Problem requirements
Wherever the string "unfold" appears in the entries below, return the line that holds it.

Dataset records

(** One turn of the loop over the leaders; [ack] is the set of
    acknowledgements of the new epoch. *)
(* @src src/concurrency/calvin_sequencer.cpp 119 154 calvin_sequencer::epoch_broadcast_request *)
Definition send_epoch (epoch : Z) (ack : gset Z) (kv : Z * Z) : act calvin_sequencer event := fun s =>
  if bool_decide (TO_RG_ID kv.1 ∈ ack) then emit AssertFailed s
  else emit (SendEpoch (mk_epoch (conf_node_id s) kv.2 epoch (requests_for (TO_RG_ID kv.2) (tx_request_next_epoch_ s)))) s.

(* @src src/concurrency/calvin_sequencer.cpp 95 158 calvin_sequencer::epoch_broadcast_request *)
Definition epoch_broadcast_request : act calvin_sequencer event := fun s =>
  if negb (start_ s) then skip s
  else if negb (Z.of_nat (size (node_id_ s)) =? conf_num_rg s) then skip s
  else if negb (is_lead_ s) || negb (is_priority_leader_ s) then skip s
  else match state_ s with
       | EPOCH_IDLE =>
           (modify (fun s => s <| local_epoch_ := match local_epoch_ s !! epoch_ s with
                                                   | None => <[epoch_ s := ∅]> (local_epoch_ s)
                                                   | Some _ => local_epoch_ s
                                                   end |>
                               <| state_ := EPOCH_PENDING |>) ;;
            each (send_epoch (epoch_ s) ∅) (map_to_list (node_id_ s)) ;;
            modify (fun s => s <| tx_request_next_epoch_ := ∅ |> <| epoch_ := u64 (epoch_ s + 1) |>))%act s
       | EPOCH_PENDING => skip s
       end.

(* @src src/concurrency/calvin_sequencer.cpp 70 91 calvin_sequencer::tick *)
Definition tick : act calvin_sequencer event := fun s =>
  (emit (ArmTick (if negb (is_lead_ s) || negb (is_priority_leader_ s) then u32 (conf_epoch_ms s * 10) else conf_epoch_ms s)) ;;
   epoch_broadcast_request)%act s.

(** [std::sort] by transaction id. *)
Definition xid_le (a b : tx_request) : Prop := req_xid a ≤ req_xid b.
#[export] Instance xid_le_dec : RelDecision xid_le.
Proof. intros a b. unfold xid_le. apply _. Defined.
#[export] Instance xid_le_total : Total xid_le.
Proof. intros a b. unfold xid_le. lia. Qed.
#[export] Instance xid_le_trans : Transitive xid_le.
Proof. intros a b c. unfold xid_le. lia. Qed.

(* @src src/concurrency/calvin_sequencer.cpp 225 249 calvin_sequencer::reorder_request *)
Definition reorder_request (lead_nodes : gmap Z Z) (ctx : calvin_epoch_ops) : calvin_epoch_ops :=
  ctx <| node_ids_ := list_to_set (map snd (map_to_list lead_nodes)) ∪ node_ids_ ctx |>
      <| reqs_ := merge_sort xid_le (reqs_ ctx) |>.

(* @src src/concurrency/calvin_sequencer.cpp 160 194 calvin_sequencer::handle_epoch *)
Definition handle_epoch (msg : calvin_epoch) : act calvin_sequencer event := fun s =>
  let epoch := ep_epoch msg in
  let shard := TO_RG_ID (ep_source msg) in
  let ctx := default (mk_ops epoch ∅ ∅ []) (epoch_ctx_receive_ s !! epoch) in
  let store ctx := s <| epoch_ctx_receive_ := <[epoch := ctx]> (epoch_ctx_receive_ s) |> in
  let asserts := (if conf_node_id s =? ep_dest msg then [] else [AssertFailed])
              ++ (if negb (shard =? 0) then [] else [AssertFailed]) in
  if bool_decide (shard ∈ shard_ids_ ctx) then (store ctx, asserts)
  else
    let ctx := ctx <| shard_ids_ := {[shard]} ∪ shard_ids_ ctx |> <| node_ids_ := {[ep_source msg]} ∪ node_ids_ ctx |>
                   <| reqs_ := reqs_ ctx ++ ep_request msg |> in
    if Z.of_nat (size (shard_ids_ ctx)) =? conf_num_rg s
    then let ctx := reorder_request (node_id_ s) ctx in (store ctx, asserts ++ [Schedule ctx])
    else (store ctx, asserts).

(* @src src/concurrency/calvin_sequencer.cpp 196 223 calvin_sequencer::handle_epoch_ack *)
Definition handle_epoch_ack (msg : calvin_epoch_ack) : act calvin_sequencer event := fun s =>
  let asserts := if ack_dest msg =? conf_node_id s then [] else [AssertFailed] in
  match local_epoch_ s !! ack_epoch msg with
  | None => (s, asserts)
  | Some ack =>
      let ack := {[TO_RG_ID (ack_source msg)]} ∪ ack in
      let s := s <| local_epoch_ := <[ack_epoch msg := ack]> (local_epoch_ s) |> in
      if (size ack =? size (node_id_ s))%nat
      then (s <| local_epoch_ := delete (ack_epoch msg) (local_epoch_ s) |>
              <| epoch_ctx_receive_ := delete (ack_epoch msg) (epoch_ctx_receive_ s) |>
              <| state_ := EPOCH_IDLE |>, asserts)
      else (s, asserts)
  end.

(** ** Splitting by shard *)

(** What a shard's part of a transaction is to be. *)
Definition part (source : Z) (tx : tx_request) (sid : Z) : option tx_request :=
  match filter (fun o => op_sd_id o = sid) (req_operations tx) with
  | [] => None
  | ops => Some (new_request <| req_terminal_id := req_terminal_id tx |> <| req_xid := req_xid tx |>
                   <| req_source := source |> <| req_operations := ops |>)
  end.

The answer
Proof. intros a b. unfold xid_le. apply _. Defined.
Proof. intros a b. unfold xid_le. lia. Qed.
Proof. intros a b c. unfold xid_le. lia. Qed.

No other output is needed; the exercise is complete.